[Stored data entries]
*** Block opens ***
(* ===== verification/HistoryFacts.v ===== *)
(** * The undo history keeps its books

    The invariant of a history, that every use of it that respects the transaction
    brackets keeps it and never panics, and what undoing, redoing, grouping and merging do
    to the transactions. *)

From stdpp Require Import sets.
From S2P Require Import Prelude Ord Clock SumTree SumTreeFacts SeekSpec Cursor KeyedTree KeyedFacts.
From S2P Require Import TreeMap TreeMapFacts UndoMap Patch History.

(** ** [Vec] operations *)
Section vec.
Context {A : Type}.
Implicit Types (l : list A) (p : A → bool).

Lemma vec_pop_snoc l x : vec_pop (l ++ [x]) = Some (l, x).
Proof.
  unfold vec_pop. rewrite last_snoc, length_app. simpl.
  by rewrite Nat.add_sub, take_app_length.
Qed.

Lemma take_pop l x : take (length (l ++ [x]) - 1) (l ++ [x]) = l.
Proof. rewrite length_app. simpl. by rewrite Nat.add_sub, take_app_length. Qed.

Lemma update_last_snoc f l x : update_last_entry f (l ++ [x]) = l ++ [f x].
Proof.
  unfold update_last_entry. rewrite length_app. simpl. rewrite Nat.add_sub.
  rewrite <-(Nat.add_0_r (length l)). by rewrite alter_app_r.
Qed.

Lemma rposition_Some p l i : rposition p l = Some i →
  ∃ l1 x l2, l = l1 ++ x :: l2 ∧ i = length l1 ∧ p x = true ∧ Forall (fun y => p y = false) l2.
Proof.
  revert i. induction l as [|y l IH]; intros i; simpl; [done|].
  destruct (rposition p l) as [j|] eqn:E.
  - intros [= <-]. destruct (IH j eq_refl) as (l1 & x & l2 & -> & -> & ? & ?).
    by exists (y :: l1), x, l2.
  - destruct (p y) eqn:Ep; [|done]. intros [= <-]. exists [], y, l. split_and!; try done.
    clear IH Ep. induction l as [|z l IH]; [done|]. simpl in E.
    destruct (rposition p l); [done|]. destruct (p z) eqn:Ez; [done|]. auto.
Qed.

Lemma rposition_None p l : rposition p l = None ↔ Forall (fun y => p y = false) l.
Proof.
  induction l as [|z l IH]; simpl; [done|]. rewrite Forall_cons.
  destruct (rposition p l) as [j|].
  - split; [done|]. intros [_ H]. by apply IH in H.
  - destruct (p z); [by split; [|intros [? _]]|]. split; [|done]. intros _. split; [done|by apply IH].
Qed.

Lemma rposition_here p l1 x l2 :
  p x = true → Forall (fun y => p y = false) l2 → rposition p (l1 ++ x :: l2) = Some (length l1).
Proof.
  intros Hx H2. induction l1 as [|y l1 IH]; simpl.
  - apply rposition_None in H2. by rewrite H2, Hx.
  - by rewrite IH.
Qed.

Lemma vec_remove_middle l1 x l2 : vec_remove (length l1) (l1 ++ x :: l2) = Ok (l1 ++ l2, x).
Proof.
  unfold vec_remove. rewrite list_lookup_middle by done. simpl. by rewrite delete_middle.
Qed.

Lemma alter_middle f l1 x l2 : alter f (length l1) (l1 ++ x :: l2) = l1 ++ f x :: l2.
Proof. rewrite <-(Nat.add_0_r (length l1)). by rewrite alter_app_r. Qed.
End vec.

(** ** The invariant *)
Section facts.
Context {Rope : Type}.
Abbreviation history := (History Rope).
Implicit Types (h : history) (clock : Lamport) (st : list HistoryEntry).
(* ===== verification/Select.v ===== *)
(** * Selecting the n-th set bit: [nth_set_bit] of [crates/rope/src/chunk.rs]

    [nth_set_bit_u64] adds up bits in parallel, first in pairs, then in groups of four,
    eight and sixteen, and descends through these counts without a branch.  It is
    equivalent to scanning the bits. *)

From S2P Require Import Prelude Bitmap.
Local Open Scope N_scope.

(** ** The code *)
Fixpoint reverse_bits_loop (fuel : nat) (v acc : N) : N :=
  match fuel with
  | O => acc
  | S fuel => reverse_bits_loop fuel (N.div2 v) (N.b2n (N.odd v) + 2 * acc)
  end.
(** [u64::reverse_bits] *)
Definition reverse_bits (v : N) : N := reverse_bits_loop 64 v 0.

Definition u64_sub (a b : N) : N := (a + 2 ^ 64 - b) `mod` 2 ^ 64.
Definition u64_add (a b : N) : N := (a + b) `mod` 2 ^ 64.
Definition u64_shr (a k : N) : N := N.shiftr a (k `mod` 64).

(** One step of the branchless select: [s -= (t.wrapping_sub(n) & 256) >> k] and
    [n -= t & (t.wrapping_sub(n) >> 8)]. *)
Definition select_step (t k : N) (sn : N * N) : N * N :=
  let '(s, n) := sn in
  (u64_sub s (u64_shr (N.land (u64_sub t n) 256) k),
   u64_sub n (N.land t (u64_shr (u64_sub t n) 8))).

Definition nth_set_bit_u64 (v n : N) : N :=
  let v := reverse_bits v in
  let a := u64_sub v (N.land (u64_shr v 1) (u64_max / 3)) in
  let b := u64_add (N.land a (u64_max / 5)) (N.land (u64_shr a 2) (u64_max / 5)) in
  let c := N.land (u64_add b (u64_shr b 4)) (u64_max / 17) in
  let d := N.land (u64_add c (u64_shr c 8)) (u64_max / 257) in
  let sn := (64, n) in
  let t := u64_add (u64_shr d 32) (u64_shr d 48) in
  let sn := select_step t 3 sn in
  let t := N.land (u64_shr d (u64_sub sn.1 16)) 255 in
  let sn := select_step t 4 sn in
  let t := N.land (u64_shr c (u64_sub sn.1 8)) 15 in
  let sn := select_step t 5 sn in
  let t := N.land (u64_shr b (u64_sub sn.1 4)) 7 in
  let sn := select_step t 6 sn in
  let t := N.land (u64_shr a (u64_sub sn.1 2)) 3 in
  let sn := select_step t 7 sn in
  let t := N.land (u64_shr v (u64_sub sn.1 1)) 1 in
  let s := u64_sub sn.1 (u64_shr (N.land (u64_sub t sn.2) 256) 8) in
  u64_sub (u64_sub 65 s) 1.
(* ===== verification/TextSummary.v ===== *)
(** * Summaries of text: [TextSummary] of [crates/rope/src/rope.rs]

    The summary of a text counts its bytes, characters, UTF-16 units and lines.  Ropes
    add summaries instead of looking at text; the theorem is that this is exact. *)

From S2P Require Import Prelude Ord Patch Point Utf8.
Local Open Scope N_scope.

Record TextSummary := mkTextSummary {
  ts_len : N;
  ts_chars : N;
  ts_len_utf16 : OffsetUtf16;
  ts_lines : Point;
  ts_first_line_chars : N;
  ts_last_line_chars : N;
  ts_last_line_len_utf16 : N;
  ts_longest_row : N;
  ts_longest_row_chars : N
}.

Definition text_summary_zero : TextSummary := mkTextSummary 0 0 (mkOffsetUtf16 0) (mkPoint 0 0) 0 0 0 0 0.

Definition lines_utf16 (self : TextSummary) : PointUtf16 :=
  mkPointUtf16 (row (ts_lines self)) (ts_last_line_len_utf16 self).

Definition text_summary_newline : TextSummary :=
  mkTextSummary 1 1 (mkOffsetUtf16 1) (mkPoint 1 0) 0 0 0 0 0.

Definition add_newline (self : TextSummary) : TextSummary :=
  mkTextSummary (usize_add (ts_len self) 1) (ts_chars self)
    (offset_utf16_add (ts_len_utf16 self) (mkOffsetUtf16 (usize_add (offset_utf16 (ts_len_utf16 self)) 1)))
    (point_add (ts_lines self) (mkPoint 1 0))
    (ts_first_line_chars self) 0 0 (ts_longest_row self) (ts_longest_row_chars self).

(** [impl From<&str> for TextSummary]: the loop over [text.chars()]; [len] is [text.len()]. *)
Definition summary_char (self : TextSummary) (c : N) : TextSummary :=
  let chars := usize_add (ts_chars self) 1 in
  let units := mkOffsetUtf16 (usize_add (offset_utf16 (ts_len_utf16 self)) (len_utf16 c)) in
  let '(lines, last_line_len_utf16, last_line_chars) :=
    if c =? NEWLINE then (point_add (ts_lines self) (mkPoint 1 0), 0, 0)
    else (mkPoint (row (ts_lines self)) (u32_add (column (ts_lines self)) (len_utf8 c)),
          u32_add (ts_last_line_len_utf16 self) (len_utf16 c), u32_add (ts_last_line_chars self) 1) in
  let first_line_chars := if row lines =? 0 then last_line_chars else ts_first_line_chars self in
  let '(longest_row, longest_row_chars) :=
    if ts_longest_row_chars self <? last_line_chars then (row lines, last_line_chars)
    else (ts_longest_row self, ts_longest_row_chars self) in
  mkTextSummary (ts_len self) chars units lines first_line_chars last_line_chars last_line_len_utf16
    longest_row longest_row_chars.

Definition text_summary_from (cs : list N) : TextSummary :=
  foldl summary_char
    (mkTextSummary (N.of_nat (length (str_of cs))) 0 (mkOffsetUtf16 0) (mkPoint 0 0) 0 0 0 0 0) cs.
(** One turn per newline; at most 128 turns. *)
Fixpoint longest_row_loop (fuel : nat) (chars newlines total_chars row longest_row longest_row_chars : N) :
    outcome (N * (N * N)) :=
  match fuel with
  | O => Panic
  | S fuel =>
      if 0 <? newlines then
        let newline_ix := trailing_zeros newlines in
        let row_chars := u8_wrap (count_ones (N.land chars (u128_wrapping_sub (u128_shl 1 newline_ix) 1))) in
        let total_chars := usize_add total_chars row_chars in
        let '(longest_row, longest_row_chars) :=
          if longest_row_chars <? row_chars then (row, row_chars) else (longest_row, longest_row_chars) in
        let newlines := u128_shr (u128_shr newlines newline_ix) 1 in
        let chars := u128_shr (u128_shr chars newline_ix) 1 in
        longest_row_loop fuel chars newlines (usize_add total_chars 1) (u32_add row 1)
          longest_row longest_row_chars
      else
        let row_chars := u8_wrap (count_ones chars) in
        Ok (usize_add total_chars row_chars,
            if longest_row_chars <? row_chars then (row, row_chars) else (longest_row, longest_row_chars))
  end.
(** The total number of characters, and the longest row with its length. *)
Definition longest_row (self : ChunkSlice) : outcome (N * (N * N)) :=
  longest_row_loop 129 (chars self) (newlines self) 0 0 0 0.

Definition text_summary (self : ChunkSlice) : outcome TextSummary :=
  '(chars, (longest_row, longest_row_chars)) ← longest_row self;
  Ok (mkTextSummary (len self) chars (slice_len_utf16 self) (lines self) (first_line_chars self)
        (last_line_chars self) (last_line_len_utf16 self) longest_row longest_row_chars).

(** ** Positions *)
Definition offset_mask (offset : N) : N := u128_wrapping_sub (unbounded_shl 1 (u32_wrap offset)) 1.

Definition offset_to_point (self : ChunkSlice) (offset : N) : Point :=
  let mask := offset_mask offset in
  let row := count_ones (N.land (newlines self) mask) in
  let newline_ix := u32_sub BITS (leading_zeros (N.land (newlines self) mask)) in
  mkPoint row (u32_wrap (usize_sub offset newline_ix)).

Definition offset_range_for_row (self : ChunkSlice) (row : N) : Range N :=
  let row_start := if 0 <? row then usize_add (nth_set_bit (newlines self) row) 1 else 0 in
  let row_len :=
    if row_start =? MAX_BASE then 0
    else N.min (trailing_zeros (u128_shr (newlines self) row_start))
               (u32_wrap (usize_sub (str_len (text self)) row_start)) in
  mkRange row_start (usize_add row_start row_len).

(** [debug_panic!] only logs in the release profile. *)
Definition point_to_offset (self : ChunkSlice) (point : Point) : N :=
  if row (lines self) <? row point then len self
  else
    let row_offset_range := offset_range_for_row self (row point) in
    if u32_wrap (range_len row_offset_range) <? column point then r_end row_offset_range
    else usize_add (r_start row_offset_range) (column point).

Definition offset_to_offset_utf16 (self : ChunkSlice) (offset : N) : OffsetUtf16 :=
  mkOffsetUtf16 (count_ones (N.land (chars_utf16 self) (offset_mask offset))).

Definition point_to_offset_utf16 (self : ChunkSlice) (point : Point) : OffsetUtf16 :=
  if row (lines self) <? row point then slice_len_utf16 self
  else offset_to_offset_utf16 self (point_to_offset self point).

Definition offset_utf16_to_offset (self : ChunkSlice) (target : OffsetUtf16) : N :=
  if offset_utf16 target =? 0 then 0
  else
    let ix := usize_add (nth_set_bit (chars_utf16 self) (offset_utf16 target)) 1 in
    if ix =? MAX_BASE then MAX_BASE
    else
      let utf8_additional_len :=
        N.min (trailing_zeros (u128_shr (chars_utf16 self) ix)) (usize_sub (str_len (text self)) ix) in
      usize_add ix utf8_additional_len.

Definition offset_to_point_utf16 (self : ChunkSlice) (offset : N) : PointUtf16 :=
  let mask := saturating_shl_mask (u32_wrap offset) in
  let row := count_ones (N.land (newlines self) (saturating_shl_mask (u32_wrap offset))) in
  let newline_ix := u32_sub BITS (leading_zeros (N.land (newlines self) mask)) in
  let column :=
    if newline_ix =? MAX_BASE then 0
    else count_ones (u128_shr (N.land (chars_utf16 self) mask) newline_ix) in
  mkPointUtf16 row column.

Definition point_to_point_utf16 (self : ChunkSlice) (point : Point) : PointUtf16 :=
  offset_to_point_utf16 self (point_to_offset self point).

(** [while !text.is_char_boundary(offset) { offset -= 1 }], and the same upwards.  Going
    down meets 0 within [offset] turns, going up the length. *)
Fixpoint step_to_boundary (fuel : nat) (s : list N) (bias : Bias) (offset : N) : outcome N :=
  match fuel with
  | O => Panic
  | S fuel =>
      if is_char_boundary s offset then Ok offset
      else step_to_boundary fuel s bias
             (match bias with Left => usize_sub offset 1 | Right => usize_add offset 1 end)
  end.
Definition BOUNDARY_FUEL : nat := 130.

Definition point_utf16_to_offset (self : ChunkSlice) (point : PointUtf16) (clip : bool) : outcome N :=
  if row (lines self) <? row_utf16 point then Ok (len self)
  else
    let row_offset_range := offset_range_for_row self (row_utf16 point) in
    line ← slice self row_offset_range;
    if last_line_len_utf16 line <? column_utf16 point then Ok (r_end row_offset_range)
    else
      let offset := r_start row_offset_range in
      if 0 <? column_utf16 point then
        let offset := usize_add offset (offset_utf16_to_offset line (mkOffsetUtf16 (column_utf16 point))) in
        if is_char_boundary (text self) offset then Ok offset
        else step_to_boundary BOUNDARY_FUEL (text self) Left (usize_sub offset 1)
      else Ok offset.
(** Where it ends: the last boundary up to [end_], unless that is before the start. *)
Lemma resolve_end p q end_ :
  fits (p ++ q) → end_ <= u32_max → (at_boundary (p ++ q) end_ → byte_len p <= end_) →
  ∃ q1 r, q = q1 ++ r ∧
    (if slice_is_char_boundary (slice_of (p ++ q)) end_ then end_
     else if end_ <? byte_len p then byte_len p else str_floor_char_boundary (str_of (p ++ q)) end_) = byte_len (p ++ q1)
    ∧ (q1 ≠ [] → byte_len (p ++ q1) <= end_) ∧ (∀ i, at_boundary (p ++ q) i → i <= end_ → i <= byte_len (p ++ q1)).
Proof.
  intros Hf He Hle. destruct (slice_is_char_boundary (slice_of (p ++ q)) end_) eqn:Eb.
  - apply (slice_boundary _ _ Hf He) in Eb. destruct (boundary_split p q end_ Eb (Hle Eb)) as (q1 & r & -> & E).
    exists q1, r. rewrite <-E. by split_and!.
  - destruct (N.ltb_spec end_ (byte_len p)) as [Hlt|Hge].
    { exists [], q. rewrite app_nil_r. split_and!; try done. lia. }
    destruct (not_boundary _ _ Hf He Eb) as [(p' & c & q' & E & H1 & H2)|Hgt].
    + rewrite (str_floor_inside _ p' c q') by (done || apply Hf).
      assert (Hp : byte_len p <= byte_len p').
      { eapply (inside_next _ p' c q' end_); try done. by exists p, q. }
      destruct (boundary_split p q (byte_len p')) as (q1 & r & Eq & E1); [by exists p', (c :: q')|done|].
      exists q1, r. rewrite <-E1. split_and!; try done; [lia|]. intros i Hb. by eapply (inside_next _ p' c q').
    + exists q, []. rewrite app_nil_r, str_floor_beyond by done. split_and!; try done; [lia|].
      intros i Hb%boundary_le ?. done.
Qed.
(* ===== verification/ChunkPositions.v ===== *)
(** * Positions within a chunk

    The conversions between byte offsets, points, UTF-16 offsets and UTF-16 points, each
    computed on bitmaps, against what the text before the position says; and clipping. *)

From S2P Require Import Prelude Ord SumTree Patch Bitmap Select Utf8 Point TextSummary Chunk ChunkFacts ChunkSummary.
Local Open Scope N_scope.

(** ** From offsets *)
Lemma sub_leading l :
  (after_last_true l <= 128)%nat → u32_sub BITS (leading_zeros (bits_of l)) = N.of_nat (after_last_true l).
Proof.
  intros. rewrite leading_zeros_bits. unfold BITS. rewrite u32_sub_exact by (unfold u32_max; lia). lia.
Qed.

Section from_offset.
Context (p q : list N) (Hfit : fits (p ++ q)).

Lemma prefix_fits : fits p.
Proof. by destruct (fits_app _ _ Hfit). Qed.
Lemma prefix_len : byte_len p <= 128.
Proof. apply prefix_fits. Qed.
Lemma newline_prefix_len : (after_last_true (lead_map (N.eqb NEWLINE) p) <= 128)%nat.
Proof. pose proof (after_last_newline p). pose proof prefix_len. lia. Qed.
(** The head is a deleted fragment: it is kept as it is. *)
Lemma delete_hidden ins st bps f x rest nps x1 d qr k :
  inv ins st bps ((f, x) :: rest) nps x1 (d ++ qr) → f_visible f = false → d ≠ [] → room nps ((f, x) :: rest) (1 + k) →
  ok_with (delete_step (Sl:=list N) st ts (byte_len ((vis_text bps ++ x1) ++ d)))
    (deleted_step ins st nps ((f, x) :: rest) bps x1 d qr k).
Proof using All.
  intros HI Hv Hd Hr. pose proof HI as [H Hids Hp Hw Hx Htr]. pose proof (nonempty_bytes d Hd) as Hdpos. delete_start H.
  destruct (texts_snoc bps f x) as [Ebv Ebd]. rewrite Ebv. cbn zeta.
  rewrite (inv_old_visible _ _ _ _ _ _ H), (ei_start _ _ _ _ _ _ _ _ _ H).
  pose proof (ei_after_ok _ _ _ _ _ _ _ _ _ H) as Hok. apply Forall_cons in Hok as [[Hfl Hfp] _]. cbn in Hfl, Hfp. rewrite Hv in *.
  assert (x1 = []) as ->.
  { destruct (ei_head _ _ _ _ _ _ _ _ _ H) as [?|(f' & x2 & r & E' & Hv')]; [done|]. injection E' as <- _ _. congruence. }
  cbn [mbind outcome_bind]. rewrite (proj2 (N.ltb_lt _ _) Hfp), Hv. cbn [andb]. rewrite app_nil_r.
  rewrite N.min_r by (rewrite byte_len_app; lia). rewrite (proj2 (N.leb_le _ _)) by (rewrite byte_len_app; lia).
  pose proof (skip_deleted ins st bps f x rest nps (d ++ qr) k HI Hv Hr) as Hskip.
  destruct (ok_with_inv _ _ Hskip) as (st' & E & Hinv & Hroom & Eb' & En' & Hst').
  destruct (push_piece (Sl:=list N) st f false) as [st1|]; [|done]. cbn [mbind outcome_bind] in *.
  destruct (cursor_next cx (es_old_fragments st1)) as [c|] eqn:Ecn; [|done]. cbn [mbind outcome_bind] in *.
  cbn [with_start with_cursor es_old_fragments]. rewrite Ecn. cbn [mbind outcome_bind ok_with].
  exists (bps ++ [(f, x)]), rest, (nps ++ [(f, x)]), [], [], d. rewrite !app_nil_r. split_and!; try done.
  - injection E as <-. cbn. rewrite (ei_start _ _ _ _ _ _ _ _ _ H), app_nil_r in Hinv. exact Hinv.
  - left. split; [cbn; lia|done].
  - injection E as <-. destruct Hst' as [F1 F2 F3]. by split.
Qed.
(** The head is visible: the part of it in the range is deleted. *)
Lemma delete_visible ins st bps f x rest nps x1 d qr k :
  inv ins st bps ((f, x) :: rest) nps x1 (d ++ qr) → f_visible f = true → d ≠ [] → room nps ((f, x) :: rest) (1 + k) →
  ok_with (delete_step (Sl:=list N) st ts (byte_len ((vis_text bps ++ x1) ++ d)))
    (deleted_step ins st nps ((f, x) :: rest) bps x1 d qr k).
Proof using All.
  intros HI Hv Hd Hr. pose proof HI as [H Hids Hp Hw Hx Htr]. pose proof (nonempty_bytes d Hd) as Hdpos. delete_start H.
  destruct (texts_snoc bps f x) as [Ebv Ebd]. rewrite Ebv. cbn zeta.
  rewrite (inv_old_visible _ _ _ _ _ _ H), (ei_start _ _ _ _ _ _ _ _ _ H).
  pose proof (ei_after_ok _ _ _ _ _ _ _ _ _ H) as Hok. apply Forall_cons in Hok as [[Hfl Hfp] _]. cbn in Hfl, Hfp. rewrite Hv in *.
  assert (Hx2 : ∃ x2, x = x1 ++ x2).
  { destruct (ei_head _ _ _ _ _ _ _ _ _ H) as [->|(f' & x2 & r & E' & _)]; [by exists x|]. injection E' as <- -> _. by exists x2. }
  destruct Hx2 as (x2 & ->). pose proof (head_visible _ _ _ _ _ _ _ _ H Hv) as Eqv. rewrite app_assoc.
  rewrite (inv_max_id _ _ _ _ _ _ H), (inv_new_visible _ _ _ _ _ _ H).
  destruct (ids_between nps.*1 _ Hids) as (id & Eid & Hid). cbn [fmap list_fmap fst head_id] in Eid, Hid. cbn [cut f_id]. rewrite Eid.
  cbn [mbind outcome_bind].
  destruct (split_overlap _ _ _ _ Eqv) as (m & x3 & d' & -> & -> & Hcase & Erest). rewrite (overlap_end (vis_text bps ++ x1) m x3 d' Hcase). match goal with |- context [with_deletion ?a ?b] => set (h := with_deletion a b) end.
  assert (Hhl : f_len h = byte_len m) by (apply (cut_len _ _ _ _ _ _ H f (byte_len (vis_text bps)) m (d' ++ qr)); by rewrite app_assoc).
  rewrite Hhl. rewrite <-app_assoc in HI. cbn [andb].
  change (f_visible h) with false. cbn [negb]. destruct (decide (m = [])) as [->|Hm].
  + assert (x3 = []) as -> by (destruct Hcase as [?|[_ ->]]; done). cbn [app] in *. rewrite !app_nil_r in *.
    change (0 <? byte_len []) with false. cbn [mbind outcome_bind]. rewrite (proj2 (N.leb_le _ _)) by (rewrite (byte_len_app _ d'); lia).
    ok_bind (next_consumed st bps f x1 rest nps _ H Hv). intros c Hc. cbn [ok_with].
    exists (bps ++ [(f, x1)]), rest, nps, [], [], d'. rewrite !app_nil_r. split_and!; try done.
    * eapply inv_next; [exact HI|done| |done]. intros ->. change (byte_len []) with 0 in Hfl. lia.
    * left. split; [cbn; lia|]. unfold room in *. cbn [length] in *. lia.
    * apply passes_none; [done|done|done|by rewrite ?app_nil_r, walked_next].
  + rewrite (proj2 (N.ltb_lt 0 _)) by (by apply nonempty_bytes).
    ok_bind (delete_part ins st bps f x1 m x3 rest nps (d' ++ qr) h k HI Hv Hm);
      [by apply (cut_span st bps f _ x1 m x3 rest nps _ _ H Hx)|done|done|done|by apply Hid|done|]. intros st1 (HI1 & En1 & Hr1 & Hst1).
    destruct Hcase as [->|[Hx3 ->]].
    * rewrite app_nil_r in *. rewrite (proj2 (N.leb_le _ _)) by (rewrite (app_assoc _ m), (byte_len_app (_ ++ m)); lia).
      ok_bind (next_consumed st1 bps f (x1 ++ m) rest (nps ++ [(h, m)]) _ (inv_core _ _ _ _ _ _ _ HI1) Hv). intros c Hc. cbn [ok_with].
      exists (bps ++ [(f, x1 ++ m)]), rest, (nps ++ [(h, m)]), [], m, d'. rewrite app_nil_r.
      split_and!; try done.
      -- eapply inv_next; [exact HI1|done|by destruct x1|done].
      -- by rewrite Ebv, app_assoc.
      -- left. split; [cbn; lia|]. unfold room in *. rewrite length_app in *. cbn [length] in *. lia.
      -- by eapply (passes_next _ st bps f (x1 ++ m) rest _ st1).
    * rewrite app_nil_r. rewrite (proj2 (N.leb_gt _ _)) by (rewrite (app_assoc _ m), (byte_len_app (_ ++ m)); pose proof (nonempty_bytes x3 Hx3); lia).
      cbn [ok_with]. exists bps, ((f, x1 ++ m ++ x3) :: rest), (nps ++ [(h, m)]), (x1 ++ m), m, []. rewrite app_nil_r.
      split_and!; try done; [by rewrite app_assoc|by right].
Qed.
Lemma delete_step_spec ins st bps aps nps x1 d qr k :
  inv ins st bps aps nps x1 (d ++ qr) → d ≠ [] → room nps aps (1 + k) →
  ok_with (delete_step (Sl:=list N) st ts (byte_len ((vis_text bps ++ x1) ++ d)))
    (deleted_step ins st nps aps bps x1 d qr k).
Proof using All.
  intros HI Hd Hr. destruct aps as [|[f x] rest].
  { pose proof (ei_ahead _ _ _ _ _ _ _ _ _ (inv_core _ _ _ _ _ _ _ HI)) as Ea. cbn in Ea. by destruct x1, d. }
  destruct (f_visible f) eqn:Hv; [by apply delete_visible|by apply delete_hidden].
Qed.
*** Block closes ***
Try it - Set down exactly the lines of the data above, beginning with the line that has "mkTextSummary (ts_len self)" and ending with the line that has "Definition longest_row (self", and no others.

Task answer -
  mkTextSummary (ts_len self) chars units lines first_line_chars last_line_chars last_line_len_utf16
    longest_row longest_row_chars.

Definition text_summary_from (cs : list N) : TextSummary :=
  foldl summary_char
    (mkTextSummary (N.of_nat (length (str_of cs))) 0 (mkOffsetUtf16 0) (mkPoint 0 0) 0 0 0 0 0) cs.
(** One turn per newline; at most 128 turns. *)
Fixpoint longest_row_loop (fuel : nat) (chars newlines total_chars row longest_row longest_row_chars : N) :
    outcome (N * (N * N)) :=
  match fuel with
  | O => Panic
  | S fuel =>
      if 0 <? newlines then
        let newline_ix := trailing_zeros newlines in
        let row_chars := u8_wrap (count_ones (N.land chars (u128_wrapping_sub (u128_shl 1 newline_ix) 1))) in
        let total_chars := usize_add total_chars row_chars in
        let '(longest_row, longest_row_chars) :=
          if longest_row_chars <? row_chars then (row, row_chars) else (longest_row, longest_row_chars) in
        let newlines := u128_shr (u128_shr newlines newline_ix) 1 in
        let chars := u128_shr (u128_shr chars newline_ix) 1 in
        longest_row_loop fuel chars newlines (usize_add total_chars 1) (u32_add row 1)
          longest_row longest_row_chars
      else
        let row_chars := u8_wrap (count_ones chars) in
        Ok (usize_add total_chars row_chars,
            if longest_row_chars <? row_chars then (row, row_chars) else (longest_row, longest_row_chars))
  end.
(** The total number of characters, and the longest row with its length. *)
Definition longest_row (self : ChunkSlice) : outcome (N * (N * N)) :=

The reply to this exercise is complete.